A financial wellbeing application purportedly designed to help low-income employees improve their financial health is facing severe criticism for promoting high-interest loans to some of Britain's most financially vulnerable workers.
Exclusive investigation by The Guardian has uncovered that the app, which partners with numerous employers including major high-street brands, directs users earning as little as £18,000 annually towards expensive credit options while claiming to support their financial wellbeing.
Questionable Practices Exposed
The platform, which presents itself as a holistic financial wellness solution, offers cash advances through a feature called 'Wagestream'. However, critics argue these services function similarly to high-cost short-term credit, with effective annual interest rates reaching alarming levels.

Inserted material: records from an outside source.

(** A read edge does not join two files. *)
Lemma used_not_files g e u v nu nv : wf g -> kinds_ok g -> e ∈ Edges g -> Edge.Relation e = ProvUsed ->
  (Edge.Source e = u /\ Edge.Target e = v \/ Edge.Target e = u /\ Edge.Source e = v) ->
  nodes g !! u = Some nu -> nodes g !! v = Some nv -> Node.Subtype nu = SubFile -> Node.Subtype nv = SubFile -> False.
Proof.
  intros Hw Hk He Hr Hj Hu Hv Su Sv. destruct (edge_lookup g e Hw He) as [id Hid].
  pose proof (wf_edge_rel g Hw _ _ Hid) as Hd. unfold rel_ok in Hd. rewrite Hr in Hd. injection Hd as Hs _.
  destruct Hj as [[<- <-]|[<- <-]].
  - rewrite <-(wf_node_type g Hw _ _ Hu) in Hs. symmetry in Hs. apply (process_activity g _ _ Hk Hu) in Hs. by rewrite Su in Hs.
  - rewrite <-(wf_node_type g Hw _ _ Hv) in Hs. symmetry in Hs. apply (process_activity g _ _ Hk Hv) in Hs. by rewrite Sv in Hs.
Qed.

Lemma builtin_silent {UC : UnicodeCase} g pat p : wf g -> kinds_ok g -> pat ∈ DefaultPatterns -> ~ occurs_path g pat p.
Proof.
  intros Hw Hk Hpat (step & steps & id & n & Hst & Hn & _ & Hwalk). clear Hst. unfold DefaultPatterns in Hpat.
  repeat (apply elem_of_cons in Hpat as [->|Hpat]); [..|by apply elem_of_nil in Hpat]; simpl in Hwalk.
  - inversion Hwalk as [|? ? ? ? ? ? ? _ _ _ _ _ H1]; subst. inversion H1 as [|? ? ? ? ? ? ? _ _ _ _ _ H2]; subst.
    inversion H2 as [|? ? ? ? ? n3 ? _ _ _ H3 Ht _]; subst. apply (no_network g _ _ Hk H3). by apply target_type in Ht.
  - inversion Hwalk as [|? ? ? ? v1 n1 ? _ _ _ Hn1 Ht1 H1]; subst. inversion H1 as [|? ? ? e2 v2 n2 ? He2 Hj2 Hr2 Hn2 Ht2 _]; subst.
    apply target_type in Ht1, Ht2; [|done..]. assert (Edge.Relation e2 = ProvUsed) as Hr by (by apply String.eqb_eq in Hr2).
    eapply (used_not_files g e2); eauto.
  - inversion Hwalk as [|? ? ? ? ? ? ? _ _ _ _ _ H1]; subst. inversion H1 as [|? ? ? ? ? n3 ? _ _ _ H3 Ht _]; subst.
    apply (no_network g _ _ Hk H3). by apply target_type in Ht.
Qed.

(** [C23] On the graph of any history the matcher is exact for patterns of at most ten
    steps: it reports a pattern, in the order of the list, just when some path of nodes
    meets it, and what it reports is such a path.  The source fields of all steps but the
    first play no part.  None of the built-in patterns can occur in such a graph. *)
Theorem patterns_exact {UC : UnicodeCase} {MO : MapOrder} (start : time) (h : history) (pats : list AttackPattern) :
  let g := run h (NewGraph start) in
  Forall (fun pat => (length (Steps pat) <= 10)%nat) pats ->
  (forall pat, pat ∈ pats -> (exists p, occurs_path g pat p) <-> exists r, r ∈ MatchAll pats g /\ Pattern r = pat) /\
  Forall (fun r => occurs_path g (Pattern r) (Nodes r)) (MatchAll pats g) /\
  Pattern <$> MatchAll pats g `sublist_of` pats /\
  MatchAll DefaultPatterns g = [].
Proof.
  intros g Hlen. pose proof (run_wf start h) as Hw. pose proof (kinds_built start h) as Hk. fold g in Hw, Hk.
  assert (forall pat, pat ∈ pats -> match matchPattern g pat with
    | Some r => Pattern r = pat /\ occurs_path g pat (Nodes r) /\ Confidence r = (S (length (Steps pat)), S (length (Steps pat)))
    | None => forall p, ~ occurs_path g pat p end) as Hspec.
  { intros pat Hp. apply matchPattern_spec; [done|]. rewrite Forall_forall in Hlen. by apply Hlen. }
  clear Hlen. split_and!.
  - intros pat Hp. specialize (Hspec pat Hp). unfold MatchAll. setoid_rewrite list_elem_of_omap. split.
    + intros [p Ho]. destruct (matchPattern g pat) as [r|] eqn:E; [|by apply Hspec in Ho]. exists r. split; [by exists pat|]. by destruct Hspec.
    + intros (r & (pat' & Hp' & Hm) & <-).
      pose proof (matchPattern_pattern g pat' r Hm) as Hpr. subst pat'. rewrite Hm in Hspec. destruct Hspec as (_ & Ho & _). by exists (Nodes r).
  - apply Forall_forall. intros r Hr. unfold MatchAll in Hr. apply list_elem_of_omap in Hr as (pat & Hp & Hm). specialize (Hspec pat Hp).
    rewrite Hm in Hspec. by destruct Hspec as (-> & Ho & _).
  - clear. unfold MatchAll. induction pats as [|pat pats IH]; [done|]. simpl. destruct (matchPattern g pat) as [r|] eqn:E; simpl; [|by apply sublist_cons].
    rewrite (matchPattern_pattern g pat r E). by apply sublist_skip.
  - unfold MatchAll. assert (forall pat, pat ∈ DefaultPatterns -> matchPattern g pat = None) as Hno.
    { intros pat Hp. assert (length (Steps pat) <= 10)%nat as Hl.
      { unfold DefaultPatterns in Hp. repeat (apply elem_of_cons in Hp as [->|Hp]; [simpl; lia|]). by apply elem_of_nil in Hp. }
      pose proof (matchPattern_spec g Hw pat Hl) as Hs. destruct (matchPattern g pat) as [r|]; [|done].
      destruct Hs as (_ & Ho & _). by apply (builtin_silent g pat (Nodes r) Hw Hk Hp) in Ho. }
    revert Hno. generalize DefaultPatterns. intros l Hno. induction l as [|pat l IH]; [done|]. simpl. rewrite (Hno pat) by left.
    apply IH. intros pat' Hp. apply Hno. by right.
Qed.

One employee reported being offered a £100 advance that would cost £110 to repay on their next payday – equivalent to an astonishing 1,300% APR when annualised.
Targeting the Vulnerable
Concerns have been raised about the app's targeting of workers in sectors known for lower wages, including retail, hospitality, and care industries. Financial experts warn that such practices can trap vulnerable individuals in cycles of debt rather than providing genuine financial support.
Debt charity representatives expressed alarm at these findings, noting that those struggling financially are often the least equipped to handle high-cost borrowing arrangements.
Regulatory Scrutiny Needed
The Financial Conduct Authority faces calls to investigate whether these services comply with responsible lending principles and consumer protection regulations. Campaigners argue that products masquerading as financial wellness tools while offering high-cost credit require urgent regulatory attention.
As the cost of living crisis continues to affect millions of low-income households, the ethical implications of such financial products targeting financially strained workers have never been more significant.